## Record set
++++++++++

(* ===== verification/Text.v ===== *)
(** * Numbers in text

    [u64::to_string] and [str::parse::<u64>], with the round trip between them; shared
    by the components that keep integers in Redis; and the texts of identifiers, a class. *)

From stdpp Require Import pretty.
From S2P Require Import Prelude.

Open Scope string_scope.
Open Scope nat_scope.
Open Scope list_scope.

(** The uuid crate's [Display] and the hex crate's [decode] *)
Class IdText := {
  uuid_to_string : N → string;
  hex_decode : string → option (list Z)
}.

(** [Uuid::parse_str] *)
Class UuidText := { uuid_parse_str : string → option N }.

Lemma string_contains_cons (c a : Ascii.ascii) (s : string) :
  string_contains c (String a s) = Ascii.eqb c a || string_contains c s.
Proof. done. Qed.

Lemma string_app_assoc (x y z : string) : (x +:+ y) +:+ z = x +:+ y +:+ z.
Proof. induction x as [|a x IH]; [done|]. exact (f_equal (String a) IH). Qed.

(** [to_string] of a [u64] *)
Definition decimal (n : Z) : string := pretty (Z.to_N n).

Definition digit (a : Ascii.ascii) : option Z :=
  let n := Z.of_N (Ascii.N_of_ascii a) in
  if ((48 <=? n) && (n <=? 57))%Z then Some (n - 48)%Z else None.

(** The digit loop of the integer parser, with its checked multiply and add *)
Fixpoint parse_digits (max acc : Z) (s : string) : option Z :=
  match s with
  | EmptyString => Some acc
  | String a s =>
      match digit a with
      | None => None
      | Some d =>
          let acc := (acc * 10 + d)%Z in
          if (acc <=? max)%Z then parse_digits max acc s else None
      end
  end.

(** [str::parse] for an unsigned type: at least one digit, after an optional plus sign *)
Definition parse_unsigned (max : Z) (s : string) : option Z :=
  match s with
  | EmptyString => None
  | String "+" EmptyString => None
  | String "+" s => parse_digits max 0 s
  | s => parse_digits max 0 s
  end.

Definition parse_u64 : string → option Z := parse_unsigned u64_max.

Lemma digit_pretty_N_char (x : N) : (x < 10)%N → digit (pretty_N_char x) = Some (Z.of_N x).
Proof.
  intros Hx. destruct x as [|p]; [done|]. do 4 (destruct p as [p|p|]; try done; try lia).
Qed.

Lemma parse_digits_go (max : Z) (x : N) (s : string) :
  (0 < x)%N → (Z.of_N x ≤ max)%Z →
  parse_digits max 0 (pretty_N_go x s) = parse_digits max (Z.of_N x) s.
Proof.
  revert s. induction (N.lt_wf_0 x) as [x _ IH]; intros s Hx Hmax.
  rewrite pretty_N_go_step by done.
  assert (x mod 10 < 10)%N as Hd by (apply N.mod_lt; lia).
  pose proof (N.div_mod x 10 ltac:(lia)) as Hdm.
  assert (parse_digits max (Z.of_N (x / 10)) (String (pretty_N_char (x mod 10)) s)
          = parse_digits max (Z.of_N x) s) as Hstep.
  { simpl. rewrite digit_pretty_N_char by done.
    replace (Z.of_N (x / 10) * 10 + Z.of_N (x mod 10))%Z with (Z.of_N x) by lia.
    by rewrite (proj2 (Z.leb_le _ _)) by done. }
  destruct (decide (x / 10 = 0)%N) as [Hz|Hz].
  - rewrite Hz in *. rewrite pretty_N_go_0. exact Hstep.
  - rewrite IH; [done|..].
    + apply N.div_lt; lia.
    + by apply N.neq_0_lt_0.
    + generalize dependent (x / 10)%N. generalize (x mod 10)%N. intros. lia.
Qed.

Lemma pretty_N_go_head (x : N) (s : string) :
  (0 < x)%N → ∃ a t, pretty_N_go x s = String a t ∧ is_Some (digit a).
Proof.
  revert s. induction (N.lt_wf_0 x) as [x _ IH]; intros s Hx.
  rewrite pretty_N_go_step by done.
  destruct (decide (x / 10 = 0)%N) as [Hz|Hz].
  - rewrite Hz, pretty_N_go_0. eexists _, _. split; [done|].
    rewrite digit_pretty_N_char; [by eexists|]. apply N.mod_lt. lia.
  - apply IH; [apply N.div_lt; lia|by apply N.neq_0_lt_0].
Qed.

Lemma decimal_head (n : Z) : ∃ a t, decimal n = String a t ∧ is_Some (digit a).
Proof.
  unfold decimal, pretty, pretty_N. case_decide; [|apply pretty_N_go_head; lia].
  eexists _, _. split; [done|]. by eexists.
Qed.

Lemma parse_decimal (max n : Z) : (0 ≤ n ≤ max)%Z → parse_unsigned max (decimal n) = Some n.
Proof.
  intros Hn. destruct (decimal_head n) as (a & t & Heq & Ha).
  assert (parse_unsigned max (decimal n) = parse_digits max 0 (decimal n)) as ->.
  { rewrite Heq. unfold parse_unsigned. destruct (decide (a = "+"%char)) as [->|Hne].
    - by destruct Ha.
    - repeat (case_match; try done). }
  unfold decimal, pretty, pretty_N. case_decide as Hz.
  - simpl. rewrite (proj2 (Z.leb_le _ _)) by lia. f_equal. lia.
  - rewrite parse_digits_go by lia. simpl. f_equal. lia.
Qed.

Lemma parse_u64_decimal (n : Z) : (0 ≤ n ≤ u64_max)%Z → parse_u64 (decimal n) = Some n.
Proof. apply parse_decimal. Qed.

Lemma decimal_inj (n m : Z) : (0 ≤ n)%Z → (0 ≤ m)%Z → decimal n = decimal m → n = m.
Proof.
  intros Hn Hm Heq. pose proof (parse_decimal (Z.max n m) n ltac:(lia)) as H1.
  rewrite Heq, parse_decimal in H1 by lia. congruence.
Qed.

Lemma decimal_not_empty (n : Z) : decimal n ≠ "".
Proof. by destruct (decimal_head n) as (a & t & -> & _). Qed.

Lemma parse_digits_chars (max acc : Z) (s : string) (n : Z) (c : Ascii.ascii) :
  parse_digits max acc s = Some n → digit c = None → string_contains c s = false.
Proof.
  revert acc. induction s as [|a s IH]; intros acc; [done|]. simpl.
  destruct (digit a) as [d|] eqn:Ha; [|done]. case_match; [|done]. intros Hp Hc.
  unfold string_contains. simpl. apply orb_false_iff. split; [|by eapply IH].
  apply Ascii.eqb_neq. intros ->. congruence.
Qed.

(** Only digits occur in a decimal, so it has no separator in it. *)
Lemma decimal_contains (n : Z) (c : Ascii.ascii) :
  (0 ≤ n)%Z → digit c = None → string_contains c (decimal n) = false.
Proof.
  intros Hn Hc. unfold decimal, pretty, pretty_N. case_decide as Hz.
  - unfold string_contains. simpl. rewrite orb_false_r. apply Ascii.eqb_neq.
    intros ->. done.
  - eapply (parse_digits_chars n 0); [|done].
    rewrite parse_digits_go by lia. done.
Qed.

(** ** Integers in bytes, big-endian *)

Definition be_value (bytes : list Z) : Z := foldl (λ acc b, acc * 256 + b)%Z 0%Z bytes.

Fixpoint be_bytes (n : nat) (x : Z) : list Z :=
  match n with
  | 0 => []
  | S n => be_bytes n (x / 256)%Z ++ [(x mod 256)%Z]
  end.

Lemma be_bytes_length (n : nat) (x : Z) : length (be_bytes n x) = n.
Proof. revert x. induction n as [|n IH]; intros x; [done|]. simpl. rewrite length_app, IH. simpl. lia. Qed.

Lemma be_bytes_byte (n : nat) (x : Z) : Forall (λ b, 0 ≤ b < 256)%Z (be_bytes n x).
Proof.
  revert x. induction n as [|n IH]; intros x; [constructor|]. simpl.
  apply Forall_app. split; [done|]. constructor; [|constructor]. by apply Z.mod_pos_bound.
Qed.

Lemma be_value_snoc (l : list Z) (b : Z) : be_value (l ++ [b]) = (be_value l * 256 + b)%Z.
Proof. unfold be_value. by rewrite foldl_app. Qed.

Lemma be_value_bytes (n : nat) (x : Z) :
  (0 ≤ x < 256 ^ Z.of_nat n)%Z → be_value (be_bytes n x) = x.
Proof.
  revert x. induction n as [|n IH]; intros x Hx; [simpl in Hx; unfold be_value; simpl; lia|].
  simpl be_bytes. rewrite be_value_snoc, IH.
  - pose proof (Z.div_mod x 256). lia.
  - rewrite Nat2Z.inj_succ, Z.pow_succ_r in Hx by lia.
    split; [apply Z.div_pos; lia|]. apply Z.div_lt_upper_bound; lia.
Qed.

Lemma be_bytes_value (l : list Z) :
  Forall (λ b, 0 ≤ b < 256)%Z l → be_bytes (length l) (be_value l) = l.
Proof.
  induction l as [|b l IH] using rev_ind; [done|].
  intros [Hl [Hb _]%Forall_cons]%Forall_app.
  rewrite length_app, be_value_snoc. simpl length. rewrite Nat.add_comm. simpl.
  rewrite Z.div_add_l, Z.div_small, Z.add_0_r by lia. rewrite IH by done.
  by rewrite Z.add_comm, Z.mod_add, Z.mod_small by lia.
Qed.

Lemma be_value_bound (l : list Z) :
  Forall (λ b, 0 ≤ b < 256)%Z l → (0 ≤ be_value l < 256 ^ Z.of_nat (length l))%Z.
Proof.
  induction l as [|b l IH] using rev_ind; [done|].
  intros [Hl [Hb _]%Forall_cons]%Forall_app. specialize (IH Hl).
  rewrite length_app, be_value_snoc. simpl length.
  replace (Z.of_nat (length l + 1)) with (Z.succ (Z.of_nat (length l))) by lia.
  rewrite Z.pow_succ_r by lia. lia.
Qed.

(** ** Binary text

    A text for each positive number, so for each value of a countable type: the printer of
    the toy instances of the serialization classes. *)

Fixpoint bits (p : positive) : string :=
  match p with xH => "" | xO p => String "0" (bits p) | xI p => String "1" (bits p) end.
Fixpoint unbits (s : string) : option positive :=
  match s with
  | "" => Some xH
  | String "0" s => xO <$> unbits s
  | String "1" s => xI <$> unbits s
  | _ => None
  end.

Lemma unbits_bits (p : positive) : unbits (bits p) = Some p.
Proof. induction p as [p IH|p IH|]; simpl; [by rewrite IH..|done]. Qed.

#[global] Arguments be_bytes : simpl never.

++++++++++

## Work task
Wherever the string "positive" appears in a line of the records, copy that line.

## Your solution
    A text for each positive number, so for each value of a countable type: the printer of
Fixpoint bits (p : positive) : string :=
Fixpoint unbits (s : string) : option positive :=
Lemma unbits_bits (p : positive) : unbits (bits p) = Some p.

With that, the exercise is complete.